One vector is cognitive enhancement using pharmaceuticals, genetic therapies and tissue engineering. Direct modification of the organic brain will allow human beings to increase our intelligence, expand our memory, sharpen our capacity for concentration, and eliminate cognitive and psychological disabilities.

A second vector is through ‘cyborgization’ - the incorporation of devices, nanorobots and computers into the body.
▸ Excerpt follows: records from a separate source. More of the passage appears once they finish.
(** The exceptions of the builtins used here and of the example
    callbacks. [StopIteration] is not one of them: a callback that raised
    it inside a generator expression would see it come out as
    [RuntimeError]. *)
Inductive exn : Type :=
| TypeError
| ValueError
| AttributeError
| ZeroDivisionError
| OverflowError.

Inductive result (A : Type) : Type :=
| Ok (x : A)
| Raise (e : exn).
Arguments Ok {A} x.
Arguments Raise {A} e.

Definition bind {A B} (m : result A) (k : A -> result B) : result B :=
  match m with
  | Ok x => k x
  | Raise e => Raise e
  end.

Notation "x <- m ;; k" := (bind m (fun x => k))
  (at level 100, m at next level, right associativity).

(** What a method call leaves behind: the value it returns and the store. *)
Definition outcome := result (val * heap).

(** The value of an outcome, the store forgotten. *)
Definition value_of (o : outcome) : result val :=
  r <- o ;; Ok (fst r).

Definition pyfun := heap -> list val -> kwargs -> result val.

(** [*args] of a chain method: empty, or the callback followed by the
    values to bind to it. *)
Definition star_args := option (pyfun * list val).

Definition method := addr -> star_args -> kwargs -> heap -> outcome.

(** [alloc o h]: a new object, at an address no value refers to yet. *)
Definition alloc (o : obj) (h : heap) : addr * heap :=
  (length h, h ++ [o]).

(** ** Python's own operations on values *)

(** [bool(v)] *)
Definition truthy (h : heap) (v : val) : bool :=
  match v with
  | VNone => false
  | VBool b => b
  | VInt z => negb (z =? 0)
  | VStr s => negb (String.eqb s "")
  | VBlank => true
  | VPair _ _ => true
  | VRef a =>
      match h !! a with
      | Some (OList l _) => match l with [] => false | _ => true end
      | Some (ODict es _ _) => match es with [] => false | _ => true end
      | None => true
      end
  end.
(** * terraform-provider-sops: the encryption path and the .sops.yaml renderer

    A shallow embedding of [internal/sopsencrypt/encrypt.go] (both halves:
    the envelope encryption entry points and [GenerateSOPSConfig]) and of the
    [Create] path of the two resources in [internal/provider].

    Go functions are translated one to one.  A Go result [(v, err)] is a pair
    whose second component is an [option error] ([None] is [nil]).  Calls that
    leave the process (crypto/rand, the Vault HTTP API, the clock, the SOPS
    library) are answered by an environment of oracles and recorded in an
    event log, which is the only state that is threaded through. *)

From Stdlib Require Import ZArith Lia Strings.Byte Strings.Ascii.
From stdpp Require Import base option list strings gmap.

Open Scope string_scope.
Open Scope list_scope.

(* ===================================================================== *)
(** * Go values                                                            *)
(* ===================================================================== *)

Module Go.

(** The [error] interface.  Every error built in this repository is either a
    plain message ([fmt.Errorf] without a verb for an error) or
    [fmt.Errorf("<prefix>: %w", cause)]. *)
Inductive error : Type :=
| ErrorString (msg : string)
| WrapError (prefix : string) (cause : error).

Fixpoint Error (e : error) : string :=
  match e with
  | ErrorString msg => msg
  | WrapError prefix cause => prefix +:+ ": " +:+ Error cause
  end.

Definition Unwrap (e : error) : option error :=
  match e with
  | ErrorString _ => None
  | WrapError _ cause => Some cause
  end.

(** [errors.Is]-style reachability along the [Unwrap] chain. *)
Fixpoint Surfaces (cause e : error) : Prop :=
  e = cause \/
  match e with
  | ErrorString _ => False
  | WrapError _ inner => Surfaces cause inner
  end.

(** A value of type [interface{}] as decoded from a JSON response. *)
Inductive iface : Type :=
| INil
| IString (s : string)
| IBool (b : bool)
| INumber (n : Z)
| IComposite.

(** [v, ok := x.(string)] where [x] is the result of indexing a map: a
    missing key (or a nil map) yields the nil interface. *)
Definition assertString (x : option iface) : string * bool :=
  match x with
  | Some (IString s) => (s, true)
  | _ => ("", false)
  end.

(** [[]byte] *)
Definition bytes : Type := list byte.

(** [make([]byte, n)] *)
Definition make (n : nat) : bytes := replicate n Byte.x00.

(** What a reader that delivers [src] leaves in the buffer [buf]: the prefix
    is overwritten, the length of the buffer never changes. *)
Definition fill (buf src : bytes) : bytes :=
  take (length buf) (src ++ drop (length src) buf).

(** How a call ends: it returns, or the goroutine panics. *)
Inductive Outcome (A : Type) : Type :=
| Ret (a : A)
| Panic (msg : string).
Arguments Ret {A} a.
Arguments Panic {A} msg.

(** [strings.HasSuffix] *)
Fixpoint HasSuffix (s suffix : string) : bool :=
  if String.eqb s suffix then true
  else match s with
       | EmptyString => false
       | String _ s' => HasSuffix s' suffix
       end.

Fixpoint containsByte (c : ascii) (cutset : string) : bool :=
  match cutset with
  | EmptyString => false
  | String d rest => if Ascii.eqb c d then true else containsByte c rest
  end.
This trajectory may permit the augmentation of the senses with artificial hearing and sight superior to organic ears and eyes, the direct augmentation of cognition with brain prostheses, and connecting the brain wirelessly to the Internet.  These technologies will likely converge with the growth of virtual worlds and augmented reality, blurring divisions between the “virtual” and the “real.”
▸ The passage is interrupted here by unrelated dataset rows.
(** * Home.tsx: drawing surface, snapshot history and generation bridge

    A shallow embedding of the [Home] component of [src/Home.tsx].

    - JavaScript numbers that hold coordinates and sizes are IEEE 754
      binary64 values ([PrimFloat.float]) with the arithmetic specified in
      [SpecFloat]; the history index and the canvas dimensions are
      integers ([Z]).
    - The component state ([useState] cells and [useRef] cells) is one
      record, [Home]; every handler is a function on it.  A handler sees
      the state of the render it was created in; the model runs one
      handler per render, so that state is the current one.
    - The browser is outside the repository.  The 2D context is modelled
      by the picture its calls build up ([Bitmap]); the PNG encoder behind
      [toDataURL] is a parameter ([PngEncoder]), and so is the decoder
      that decides whether a generated image loads ([ImageDecoder]); an
      image element is identified by its [src], and the [onload] callback
      of an image that loads is run at once.
    - The external generation call is split at its [await]:
      [handleSubmit_start] runs up to the call and returns the request it
      sends, [handleSubmit_settle] resumes with the outcome.
    - Left out: console output and the markup of the dialogs, which
      neither read nor write the canvas or the history. *)

From Stdlib Require Import ZArith String Ascii Bool Lia.
From Stdlib Require Import PrimFloat Uint63 SpecFloat FloatOps FloatAxioms.
From stdpp Require Import base tactics option list.
(** * Spring-bone secondary animation of the VRM loader

    A shallow embedding of the spring-bone code of the loader:

    - [VRMSpringBoneLogic]   src/secondary-animation/vrm-spring-bone-logic.ts,
      the per-segment verlet step working in world space;
    - [VRMSpringBoneLogicCS] the second copy of the same class kept in the
      repository, which keeps its tails in centre space;
    - [SpringBoneController] src/secondary-animation/spring-bone-controller.ts.

    JavaScript numbers are IEEE-754 binary64 values.  The code is embedded
    once, over a carrier [F] of numbers ([JSNumber]); the carrier is
    instantiated with Rocq's primitive binary64 floats, which is what the
    program runs on, and with the real numbers, which is the arithmetic the
    geometric statements of the specification are about. *)

From Stdlib Require Import Floats Reals ZArith List Bool Arith String Lia Lra Psatz.
Import ListNotations.

Set Implicit Arguments.

(** ** Numbers *)

(** The operations of a JavaScript [number] that the spring-bone code uses. *)
Class JSNumber (F : Type) : Type := {
  num_lit : Z -> F;                 (* an integer literal *)
  num_0_02 : F;                     (* the literal 0.02 *)
  num_add : F -> F -> F;
  num_sub : F -> F -> F;
  num_mul : F -> F -> F;
  num_div : F -> F -> F;
  num_neg : F -> F;                 (* unary minus *)
  num_sqrt : F -> F;                (* Math.sqrt *)
  num_isNaN : F -> bool;            (* Number.isNaN *)
  num_eq : F -> F -> bool;          (* === *)
  num_le : F -> F -> bool;          (* <= *)
  num_max : F -> F -> F;            (* Math.max *)
  num_min : F -> F -> F             (* Math.min *)
}.

Declare Scope num_scope.
Delimit Scope num_scope with num.
Infix "+" := num_add : num_scope.
Infix "-" := num_sub : num_scope.
Infix "*" := num_mul : num_scope.
Infix "/" := num_div : num_scope.
Notation "- a" := (num_neg a) : num_scope.
Infix "===" := num_eq (at level 70, no associativity) : num_scope.
Infix "<=?" := num_le : num_scope.
(** [sc_shifts]. *)
Record Shift := mk_shift {
  shift_id : string;
  s_week_id : string;
  shift_start : string;
  shift_end : string;
  label : string;
  day_index : Z;
  slot : string
}.

(** [sc_shift_config]. *)
Record ShiftConfig := mk_cfg {
  c_shift_id : string;
  first_out_override_unit_id : option string;
  staffed_unit_id : option string;
  is_salary_only : Z;
  active : Z
}.

(** [sc_seat_records].  [seat_record_id] is declared [TEXT PRIMARY KEY],
    which in SQLite admits NULL: [insert_seat] of
    [apply_tow_rotation_dec2025.py] inserts seat rows without an id, and
    [prune_blank_defaults_when_history_exists_v3.py] counts and deletes the
    rows whose [seat_record_id IS NULL]. *)
Record SeatRecord := mk_seat {
  seat_record_id : option string;
  r_shift_id : string;
  unit_id : string;
  seat_id : string;
  layer : string;
  assigned_entity_type : option string;
  assigned_person_id : option string;
  assigned_placeholder_id : option string;
  health_status : option string;
  note : option string
}.

Record DB := mk_db {
  sc_weeks : list Week;
  sc_shifts : list Shift;
  sc_shift_config : list ShiftConfig;
  sc_seat_records : list SeatRecord
}.

Definition empty_db : DB := mk_db [] [] [] [].

Definition with_weeks (conn : DB) (t : list Week) : DB :=
  mk_db t (sc_shifts conn) (sc_shift_config conn) (sc_seat_records conn).
Definition with_shifts (conn : DB) (t : list Shift) : DB :=
  mk_db (sc_weeks conn) t (sc_shift_config conn) (sc_seat_records conn).
Definition with_cfg (conn : DB) (t : list ShiftConfig) : DB :=
  mk_db (sc_weeks conn) (sc_shifts conn) t (sc_seat_records conn).
Definition with_seats (conn : DB) (t : list SeatRecord) : DB :=
  mk_db (sc_weeks conn) (sc_shifts conn) (sc_shift_config conn) t.

(** [UPDATE sc_weeks SET first_out_default_unit_id = ?] on one row. *)
Definition set_first_out (u : string) (w : Week) : Week :=
  mk_week (week_id w) (start_date w) (end_date w) (lock_dt w) u (status w).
The third vector of human enhancement is through the creation of ‘mind-children,’ computers and robots with, at least, human-level cognition, emotions and abilities. These machine minds may be created either through efforts to create artificial life and general intelligence, and/or by uploading human minds into machines.  Once created these machine minds may be far more capable and powerful than organic humans.
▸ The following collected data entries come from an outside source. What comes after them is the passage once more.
(** * docflu: the Google Drive image uploader (lib/core/gdocs/google-drive-client.js)

    A shallow embedding of [GoogleDriveClient] and the properties of its
    upload cache.  The client is a JavaScript class whose methods await calls
    to the Drive API, the state manager, the file system, the network and the
    optional [sharp] package.  Here each method is a computation in a small
    state-and-exception monad: the state holds the two mutable fields of the
    client and the outside world, every awaited call is one handler of an
    environment record and leaves one event (the request and what came back)
    in the list of events of the invocation. *)

From Stdlib Require Import ZArith Lia Ascii String List Bool.
From stdpp Require Import base option list gmap strings pretty.
Import ListNotations.

Local Open Scope string_scope.
Local Open Scope Z_scope.
Local Open Scope list_scope.

(** ** JavaScript strings

    A JavaScript string is modelled by the sequence of the bytes of its UTF-8
    encoding, which is what [crypto] hashes and what the file system sees. *)

Module Js.

Definition chars (s : string) : list ascii := list_ascii_of_string s.
Definition str (l : list ascii) : string := string_of_list_ascii l.

(** [String.prototype.toLowerCase] on the ASCII letters. *)
Definition lowerChar (c : ascii) : ascii :=
  let n := nat_of_ascii c in
  if (Nat.leb 65 n && Nat.leb n 90)%bool then ascii_of_nat (n + 32) else c.

Definition toLowerCase (s : string) : string := str (map lowerChar (chars s)).

(** [s.slice(a, b)] for [0 <= a] and [0 <= b]. *)
Definition slice (s : list ascii) (a b : Z) : list ascii :=
  take (Z.to_nat (b - a)) (drop (Z.to_nat a) s).

(** A string stands for a JavaScript string by its UTF-8 bytes, and a lone
    surrogate by the three bytes of its code point.  A character of up to
    three bytes is one UTF-16 code unit; a character of four bytes is two, of
    which the first is its high surrogate. *)
Definition byte (ch : ascii) : Z := Z.of_nat (nat_of_ascii ch).
Definition ofByte (b : Z) : ascii := ascii_of_nat (Z.to_nat b).

(** The high surrogate of the character whose first three bytes are given:
    [0xD800 + ((codePoint - 0x10000) >> 10)], as three bytes. *)
Definition highSurrogate (b0 b1 b2 : ascii) : list ascii :=
  let upper := Z.lor (Z.lor (Z.shiftl (Z.land (byte b0) 0x07) 8)
                            (Z.shiftl (Z.land (byte b1) 0x3f) 2))
                     (Z.shiftr (Z.land (byte b2) 0x3f) 4) in
  let unit := 0xd800 + (upper - 0x40) in
  [ ofByte 0xed;
    ofByte (Z.lor 0x80 (Z.land (Z.shiftr unit 6) 0x3f));
    ofByte (Z.lor 0x80 (Z.land unit 0x3f)) ].

(** The first [n] code units of a string; [continuation] counts the bytes
    that still belong to the character begun. *)
Fixpoint takeUnits (n continuation : nat) (bytes : list ascii) : list ascii :=
  match bytes with
  | [] => []
  | b :: rest =>
      match continuation with
      | S more => b :: takeUnits n more rest
      | O =>
          match n with
          | O => []
          | S n' =>
              if byte b <? 0xc0 then b :: takeUnits n' 0 rest
              else if byte b <? 0xe0 then b :: takeUnits n' 1 rest
              else if byte b <? 0xf0 then b :: takeUnits n' 2 rest
              else
                match n' with
                | S n'' => b :: takeUnits n'' 3 rest
                | O =>
                    match rest with
                    | b1 :: b2 :: _ => highSurrogate b b1 b2
                    | _ => []
                    end
                end
          end
      end
  end.

(** [s.substring(0, n)]. *)
Definition substring0 (n : nat) (s : string) : string := str (takeUnits n 0 (chars s)).

(** [s.endsWith(t)]. *)
Definition endsWith (s t : string) : bool :=
  let ls := chars s in let lt := chars t in
  bool_decide (drop (length ls - length lt)%nat ls = lt).

(** Truthiness of a string-or-undefined value: [undefined], [null] and the
    empty string are falsy. *)
Definition truthy (v : option string) : bool :=
  match v with
  | Some s => negb (bool_decide (s = ""))
  | None => false
  end.

(** What a value turns into when it is used as a property key. *)
Definition propertyKey (v : option string) : string :=
  match v with Some s => s | None => "undefined" end.

(** The properties every object literal inherits from [Object.prototype]:
    [table[key]] finds them when [key] is none of the literal's own keys. *)
Definition objectPrototypeNames : list string :=
  [ "constructor"; "__defineGetter__"; "__defineSetter__"; "hasOwnProperty";
    "__lookupGetter__"; "__lookupSetter__"; "isPrototypeOf";
    "propertyIsEnumerable"; "toString"; "valueOf"; "__proto__";
    "toLocaleString" ].

(** The value of [table[key] || fallback] for an object literal whose own
    values are non-empty strings: a string, or a member of
    [Object.prototype] (a function, or the prototype object itself for
    [__proto__]), which is truthy too. *)
Inductive value : Type :=
  | VString (s : string)
  | VInherited (name : string).

Definition ownLookup (table : list (string * string)) (key : string) : option string :=
  snd <$> find (fun kv => bool_decide (fst kv = key)) table.

Definition lookupOr (table : list (string * string)) (key : string) (fallback : string) : value :=
  match ownLookup table key with
  | Some v => if truthy (Some v) then VString v else VString fallback
  | None =>
      if bool_decide (key ∈ objectPrototypeNames) then VInherited key
      else VString fallback
  end.

(** A value inside a template literal: [`${v}`]. *)
Definition toString (v : value) : string :=
  match v with
  | VString s => s
  | VInherited name =>
      if bool_decide (name = "__proto__") then "[object Object]"
      else if bool_decide (name = "constructor") then "function Object() { [native code] }"
      else "function " +:+ name +:+ "() { [native code] }"
  end.

(** [v === s] for a string [s]. *)
Definition strictEq (v : value) (s : string) : bool :=
  match v with
  | VString t => bool_decide (t = s)
  | VInherited _ => false
  end.

End Js.

(** ** [crypto.createHash('sha256').update(data).digest('hex')]

    SHA-256 as in FIPS 180-4, on 32-bit words held in [Z]. *)

Module Sha256.

Definition wrap (x : Z) : Z := x mod 2 ^ 32.
Definition add (x y : Z) : Z := wrap (x + y).
Definition rotr (n x : Z) : Z := Z.lor (Z.shiftr x n) (wrap (Z.shiftl x (32 - n))).
Definition ch (x y z : Z) : Z := Z.lxor (Z.land x y) (Z.land (Z.lxor x 0xffffffff) z).
Definition maj (x y z : Z) : Z :=
  Z.lxor (Z.lxor (Z.land x y) (Z.land x z)) (Z.land y z).
Definition bsig0 (x : Z) : Z := Z.lxor (Z.lxor (rotr 2 x) (rotr 13 x)) (rotr 22 x).
Definition bsig1 (x : Z) : Z := Z.lxor (Z.lxor (rotr 6 x) (rotr 11 x)) (rotr 25 x).
Definition ssig0 (x : Z) : Z := Z.lxor (Z.lxor (rotr 7 x) (rotr 18 x)) (Z.shiftr x 3).
Definition ssig1 (x : Z) : Z := Z.lxor (Z.lxor (rotr 17 x) (rotr 19 x)) (Z.shiftr x 10).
This special issue of Mind and Machines will explore the philosophical problems and implications of the transhumanist project in regards to these processes, cognitive enhancement, cyborgization and the creation of mind children. How far can these processes go, and how far should they go?

Possible Topics:

* What philosophical questions are posed by efforts to enhance intellectual, aesthetic and moral abilities with drugs, gene therapies, brain machines and computers?
* What philosophical questions are posed by cyborgization, uploading and the blurring of the real and virtual?
* How plausible are cognitive enhancement, human-machine integration, immersive virtual reality and the brain prostheses?
* How should we regulate cognitive enhancement, cyborgization and uploading?
* Is uploading the mind to a computer platform possible?
* What ethical guidelines should govern uploading and the intentional creation of machine minds?
* What implications do these technologies pose for personal identity and legal personhood? At what point, if any, do machines minds become rights-bearing persons?
* How likely is it that our descendents will be embodied in machines that stand to us in intelligence as we do our hominid ancestors?

Length

We anticipate that this issue will contain around 10 papers and, as a working guide, the papers should be between 4000 and 12,000 words in length.

Formatting instructions

Formatting guidelines are available here:
http://www.springer.com/computer/artificial/journal/11023

Submission procedure

Manuscripts must be submitted electronically and in the Microsoft Word (not LaTex) format to james.hughes@trincoll.edu (not to the Springer site), properly formatted, by January 15, 2009.

Review process

Each submission will ideally receive two reviews. Completed review forms will be forwarded to the corresponding authors. Please suggest up to three external reviewers to facilitate the review process.

About Mind and Machines

Affiliated with the Society for Machines and Mentality, the journal Minds and Machines fosters a tradition of criticism within the AI and philosophical communities on problems and issues of common concern. Its scope explicitly encompasses philosophical aspects of computer science.

The journal affords an international forum for the discussion and debate of important and controversial issues concerning significant developments within its areas of editorial focus. It features special issues devoted to specific topics, critical responses to previously published pieces, and review essays discussing current problem situations.